Ma vi farò un esempio che mi ha colpito profondamente. Vi racconterò come ha fatto John Call, un negoziatore eccezionale, a mio parere uno dei membri più efficaci del team dell'attuale presidente americano Donald Trump. Ha liberato quasi 500 ostaggi, prigionieri politici, dalle mani del presidente bielorusso Lukashenko. Ecco cosa mi ha raccontato di recente: quando il primo gruppo di ostaggi politici bielorussi, liberati su sua iniziativa, è partito su furgoni cellulari. Si tratta di veicoli usati per trasportare i prigionieri dal carcere al confine, John ha chiesto di aprire il portellone. I prigionieri erano seduti curvi. Avevano le mani dietro la schiena, stringendole l'una nell'altra. Quando il portellone si è aperto, sui loro volti si poteva leggere il terrore. John Call ha letto in quei volti l'orrore dell’addio alla vita. Successivamente, gli hanno raccontato che erano certi di essere stati portati via per essere fucilati. John gli disse: "Sono un rappresentante del presidente americano Donald Trump. Mi chiamo John Coll. Non hanno battuto ciglio." Ripeté: "Mi chiamo John Coll. Sono un rappresentante del presidente Trump” e poi ha pronunciato parole magiche, incredibili, inverosimili, grandiose: Siete liberi! Chi sarà il John Coll per i prigionieri politici russi? Forse quella persona è seduta qui in questa stanza proprio ora.
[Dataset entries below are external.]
(** The two halves of a leaf, the new one filled. *)
Lemma halves_filled gone w C region inf l axis side nid ids1 ids2 new :
  NoDup (entries None (plug C (TLeaf region inf l))).*1 ->
  new ∉ (leaves (plug C (TLeaf region inf l))).*1 -> gone <> Some new ->
  side = 0 /\ ids1 = [new] /\ ids2 = [] \/ side = 1 /\ ids1 = [] /\ ids2 = [new] ->
  refilled new (mkLeaf [w] TabsState_default)
    (arranged gone (plug C (split_tree [f64_half] (1 - side) axis nid ids1 ids2 (TLeaf region inf l)))) =
  arranged gone (put w region (SplitLeaf axis side) new (plug C (TLeaf region inf l))).
Proof.
  intros Hnd Hnew Hg Hside. cbn [put].
  pose proof (at_node_plug C (halved axis side (one_window new w)) (TLeaf region inf l) Hnd) as Hat.
  cbn [tid] in Hat. rewrite Hat. clear Hat.
  rewrite leaves_plug in Hnew. symmetry. apply refilled_plug.
  { intros x Hx. apply Hnew, list_elem_of_fmap. exists (new, x). split; [done|]. rewrite !elem_of_app in *. tauto. }
  assert (Hne : region <> new).
  { intros ->. apply Hnew, list_elem_of_fmap. exists (new, l). split; [done|]. cbn [leaves app]. apply in_middle. }
  assert (Hl : refilled new (mkLeaf [w] TabsState_default) (arranged gone (TLeaf region inf l)) = arranged gone (TLeaf region inf l)).
  { apply arranged_refilled. intros x [= ? ?]%list_elem_of_singleton. done. }
  assert (Hn : refilled new (mkLeaf [w] TabsState_default) (arranged gone (TLeaf new (mkInfo 0 Rect_default) RegionLeaf_default)) =
               arranged gone (one_window new w)).
  { cbn [arranged one_window]. rewrite !decide_False by (intros [? _]; done). cbn [refilled]. by rewrite decide_True. }
  assert (Hsplit : forall id i ts, arranged gone (TSplit id i axis ts) = assembled axis (concat (pieces axis <$> (arranged gone <$> ts)))) by done.
  unfold split_tree, halved. rewrite !Hsplit, refilled_assembled, <- refilled_forest.
  destruct Hside as [(->&->&->)|(->&->&->)]; do 3 f_equal.
  - change (new_leaves [f64_half] _ [new]) with [new_leaf (child_size [f64_half] 0) new].
    change (new_leaves _ _ []) with (@nil tree). cbn [app Z.eqb fmap list_fmap].
    by rewrite arranged_set_tree_size, Hl, <- Hn.
  - change (new_leaves [f64_half] _ [new]) with [new_leaf (child_size [f64_half] 1) new].
    change (new_leaves _ _ []) with (@nil tree). cbn [app Z.eqb fmap list_fmap].
    by rewrite arranged_set_tree_size, Hl, <- Hn.
Qed.
Example layout_invariant_witness :
  reachable_layout example_layout /\
  exists st', run_op (OpRelocate (mkId 0 1) right_leaf (SplitLeaf 1 0)) example_layout = (Ret tt, st') /\ reachable_layout st'.
Proof.
  split; [exact example_layout_reachable|].
  apply (layout_invariant example_layout example_layout_reachable).
  split; [vm_compute; by eexists|]. split; [split; by vm_compute|].
  split; [by left|]. eexists _, _. split; vm_compute; reflexivity.
Defined.

(** The only window of the right leaf goes below the left one: the right leaf
    goes, and the layout is a split of the left leaf and a new one. *)
Example relocate_moves_one_window_witness :
  exists st' T T' new, relocate_window (mkId 2 3) left_leaf (SplitLeaf 1 1) example_layout = (Ret tt, st') /\
    well_formed example_layout T /\ well_formed st' T' /\
    bare T' = rearranged (mkId 2 3) (Some right_leaf) left_leaf (SplitLeaf 1 1) new T /\
    (fun e => (e.1, r_content e.2)) <$> Pool.live (regions st') =
      [(left_leaf, Leaf (mkLeaf [mkId 0 1; mkId 1 2] TabsState_default));
       (mkId 3 4, Split (mkSplit 1 [left_leaf; mkId 4 5])); (mkId 4 5, Leaf (mkLeaf [mkId 2 3] TabsState_default))].
Proof.
  destruct (relocate_moves_one_window example_layout (mkId 2 3) left_leaf (SplitLeaf 1 1) (set_region (Some right_leaf) (make_window (Some right_leaf) Threads)) example_layout_reachable)
    as (st'&T&T'&new&Hr&HwfT&Hwf&Hb&_).
  - split; [vm_compute; by eexists|]. split; [split; by vm_compute|]. split; [by right|]. eexists _, _. split; vm_compute; reflexivity.
  - vm_compute. reflexivity.
  - exists st', T, T', new. split; [exact Hr|]. split; [exact HwfT|]. split; [exact Hwf|]. split; [exact Hb|].
    vm_compute in Hr. injection Hr as <-. vm_compute. reflexivity.
Defined.

(** A split along the axis of its parent. *)
Definition nested : tree :=
  TSplit (mkId 2 3) (mkInfo 600000 Rect_default) 0
    [TLeaf (mkId 1 2) (mkInfo 1 Rect_default) RegionLeaf_default; TLeaf (mkId 0 1) (mkInfo 3 Rect_default) RegionLeaf_default].
Definition nesting : list frame :=
  [mkFrame (mkId 4 5) (mkInfo 1000000 Rect_default) 0 [TLeaf (mkId 3 4) (mkInfo 400000 Rect_default) RegionLeaf_default] []].
Definition nested_pool : Pool Region :=
  foldr (fun r p => match Pool.add p r with Ret (_, p') => p' | _ => p end) Pool.new (entries None (plug nesting nested)).*2.
Definition nested_layout : Layout := mkLayout Pool.new None nested_pool (mkId 4 5) Id_default.

Lemma nested_pool_owned : owned nested_pool (entries None (plug nesting nested)).
Proof.
  unfold nested_pool.
  destruct (owned_add Pool.new [] (nth 4 (entries None (plug nesting nested)).*2 Region_default) owned_nil) as (i1&p1&E1&O1&_); [done|].
  destruct (owned_add p1 _ (nth 3 (entries None (plug nesting nested)).*2 Region_default) O1) as (i2&p2&E2&O2&_); [vm_compute in E1; by injection E1 as <- <-|].
  vm_compute in E1. injection E1 as <- <-.
  destruct (owned_add p2 _ (nth 2 (entries None (plug nesting nested)).*2 Region_default) O2) as (i3&p3&E3&O3&_); [vm_compute in E2; by injection E2 as <- <-|].
  vm_compute in E2. injection E2 as <- <-.
  destruct (owned_add p3 _ (nth 1 (entries None (plug nesting nested)).*2 Region_default) O3) as (i4&p4&E4&O4&_); [vm_compute in E3; by injection E3 as <- <-|].
  vm_compute in E3. injection E3 as <- <-.
  destruct (owned_add p4 _ (nth 0 (entries None (plug nesting nested)).*2 Region_default) O4) as (i5&p5&E5&O5&_); [vm_compute in E4; by injection E4 as <- <-|].
  vm_compute in E4. injection E4 as <- <-. vm_compute in E5. injection E5 as <- <-. exact O5.
Qed.

Example simplify_splits_terminates_witness :
  exists st' T', simplify_splits (mkId 2 3) nested_layout = (Ret tt, st') /\ normal T' /\
    (fun e => (e.1, relative_size e.2)) <$> Pool.live (regions st') =
      [(mkId 0 1, 450000); (mkId 1 2, 150000); (mkId 3 4, 400000); (mkId 4 5, 1000000)].
Proof.
  destruct (simplify_splits_terminates nested_layout nesting nested) as (st'&T'&Hr&_&_&_&_&Hn).
  - split; [split; [exact nested_pool_owned|reflexivity]|reflexivity].
  - split; [repeat constructor; by vm_compute|]. split; [by vm_compute|done].
  - exists st', T'. split; [exact Hr|]. split.
    + apply Hn. split; [|split; [done|split; repeat constructor; done]].
      simpl. split; [|split]; repeat constructor; done.
    + vm_compute in Hr. injection Hr as <-. vm_compute. reflexivity.
Defined.
End Examples.
(** Drawing the lines of a wall never leaves the bitmap: whatever the
    area of the region, the position of the wall and the area of the window,
    also for a wall that is off the screen, [trace_wall] finishes and the
    bitmap keeps its size. *)
Theorem trace_wall_in_bitmap axis area wall_pos bold masks wall_area :
  is_axis axis -> bitmap masks wall_area ->
  exists masks', trace_wall axis area wall_pos bold masks wall_area = Ret masks' /\ bitmap masks' wall_area.
Proof.
  intros Ha Hb. unfold trace_wall.
  assert (H1 : is_axis (1 - axis)) by (destruct Ha; [right|left]; lia).
  destruct (at_axis_ok (E:=Empty_set) (size area) _ H1) as [len ->]. cbn [mbind outcome_bind].
  destruct (at_axis_ok (E:=Empty_set) (pos area) _ Ha) as [c ->]. cbn [mbind outcome_bind].
  assert (H2 : exists p, set_axis (E:=Empty_set) (pos area) axis (c + wall_pos) = Ret p).
  { destruct Ha as [-> | ->]; by eexists. }
  destruct H2 as [p ->]. cbn [mbind outcome_bind].
  destruct (axis =? AxisY).
  - destruct (or_mask_ok masks (p.1 - 1) p.2 (Z.shiftl 2 (if bold then 4 else 0)) wall_area Hb) as (m&->&Hm). cbn [mbind outcome_bind].
    destruct (or_mask_ok m (p.1 + len) p.2 (Z.shiftl 1 (if bold then 4 else 0)) wall_area Hm) as (m'&->&Hm'). cbn [mbind outcome_bind].
    by apply trace_cells_ok.
  - destruct (or_mask_ok masks p.1 (p.2 - 1) (Z.shiftl 8 (if bold then 4 else 0)) wall_area Hb) as (m&->&Hm). cbn [mbind outcome_bind].
    destruct (or_mask_ok m p.1 (p.2 + len) (Z.shiftl 4 (if bold then 4 else 0)) wall_area Hm) as (m'&->&Hm'). cbn [mbind outcome_bind].
    by apply trace_cells_ok.
Qed.

Example trace_wall_in_bitmap_witness :
  exists masks', trace_wall AxisX (mkRect (0, 0) (4, 3)) 2 false (replicate 9 0) (mkRect (1, 0) (4, 2)) = Ret masks' /\
    masks' = [0; 12; 0; 0; 0; 12; 0; 0; 12].
Proof.
  destruct (trace_wall_in_bitmap AxisX (mkRect (0, 0) (4, 3)) 2 false (replicate 9 0) (mkRect (1, 0) (4, 2))) as (m&Hm&_).
  - by left.
  - by vm_compute.
  - exists m. split; [exact Hm|]. vm_compute in Hm. injection Hm as <-. reflexivity.
Defined.
(* ===== verification/LayoutPlace.v ===== *)
(** [build_split] on a tree of regions: trees that differ in sizes, areas and
    selected tabs only ([reshaped]), trees whose sizes can be drawn, the children
    of a split as [place_children] sees them, and the areas they get. *)
From Stdlib Require Import ZArith Lia.
From stdpp Require Import base list gmap sets.
From S2P Require Import Prelude Pool Errors StateMonad Tabs Rect PoolOwned Layout LayoutTree LayoutSimplify LayoutMove LayoutBuild LayoutBuildSpec.
Open Scope Z_scope.

Definition tree_size (t : tree) : Z := i_size (tinfo t).
Definition tree_area (t : tree) : Rect := i_area (tinfo t).
Definition set_info (i : info) (t : tree) : tree :=
  match t with TLeaf id _ l => TLeaf id i l | TSplit id _ axis ts => TSplit id i axis ts end.

(** Sizes may be exchanged between siblings. *)
Definition exchanged_sizes (ts ts' : list tree) : Prop :=
  zsum (tree_size <$> ts') = zsum (tree_size <$> ts) /\
  (Forall (fun t => 1 <= tree_size t) ts -> Forall (fun t => 1 <= tree_size t) ts').

(** The same tabs; the selected one is a [usize]. *)
Definition same_tabs (l l' : RegionLeaf) : Prop :=
  tabs l' = tabs l /\ (0 <= selected (tabs_state l) -> 0 <= selected (tabs_state l')).

Inductive reshaped : tree -> tree -> Prop :=
  | reshaped_leaf id i i' l l' : same_tabs l l' -> reshaped (TLeaf id i l) (TLeaf id i' l')
  | reshaped_split id i i' axis ts ts' :
      Forall2 reshaped ts ts' -> exchanged_sizes ts ts' ->
      reshaped (TSplit id i axis ts) (TSplit id i' axis ts').
(** * Subscore, regression and decoding pipeline of decod_unseen_maintenance

    Shallow embedding of the trial selection, subscoring and single-trial
    regression code of [scripts/run_plot_subscore_gat.py] and of the
    per-subject driver [_run] of [scripts/run_decoding.py].

    Conventions of the embedding:
    - numpy float arrays of predictions are lists of reals ([R]); an array of
      shape (n_trials, n_times) is a list of per-trial rows;
    - trial metadata (a pandas DataFrame) is a list of [event] records, one per
      trial, in trial order; the discrete factor columns hold rationals ([Q]),
      compared with [Qeq_bool] / [Qle_bool];
    - a NaN cell of a result array is [None], a finite cell [Some v];
    - Python exceptions are the [Err] branch of the small error monad [res];
    - functions of external packages ([jr.gat.subscore], [jr.stats.repeated_spearman],
      the scorers of sklearn, mne's [GeneralizationAcrossTime]) are Section
      variables: every statement holds for any implementation of them. *)

From Stdlib Require Import String.
From Stdlib Require Import List Bool Arith Lia ZArith QArith.
From Stdlib Require Import Reals Lra.
From Stdlib Require Import Permutation.
Import ListNotations.

Open Scope string_scope.
Open Scope list_scope.

(* ------------------------------------------------------------------------- *)
(** ** Exceptions *)

Inductive exn : Type :=
| KeyError
| ValueError.

Inductive res (A : Type) : Type :=
| Ok : A -> res A
| Err : exn -> res A.
Arguments Ok {A} _.
Arguments Err {A} _.

Definition bind {A B : Type} (m : res A) (k : A -> res B) : res B :=
  match m with
  | Ok a => k a
  | Err e => Err e
  end.

Notation "'let*' x := m 'in' k" := (bind m (fun x => k))
  (at level 200, x name, m at level 100, k at level 200).

(* ------------------------------------------------------------------------- *)
(** ** Python's float modulo and the single-trial error of [_subregress] *)

Module CircError.
Local Open Scope R_scope.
Chi dirà ai prigionieri politici russi: "Siete liberi", e proverà la stessa incredibile sensazione che ha provato John Coll? Mi direte: "Che senso ha parlare di diritti umani durante una guerra? I soldati difendono i diritti dello Stato, non i singoli individui. E le persone devono morire per l'idea dello Stato." Beh, sì infatti, recentemente, al Forum economico di San Pietroburgo, ospitato dal governo russo, un ideologo moderno di nome Malofeev ha parlato dal podio governativo. Ha affermato che, a suo parere, lo scenario migliore per la Russia è quello di usare armi nucleari in Europa per ottenere la vittoria e costruire un mondo russo. Questa è la sua idea. Mi è venuto in mente il cartone animato Shrek. Dove, se ricordate, Lord Farquaad dice: "Alcuni di voi potrebbero morire. Ma è un sacrificio che sono disposto a fare". Un generale una volta mi disse: "In guerra, il compito di alcuni è combattere e quello di altri salvare le vittime della guerra”. Facciamolo anche noi, finché le persone sono vive.
Ora ascolterete Schubert interpretato da Pavel Kushnir. È stato sepolto con le labbra sporche di sangue. Ascoltate Schubert. Grazie.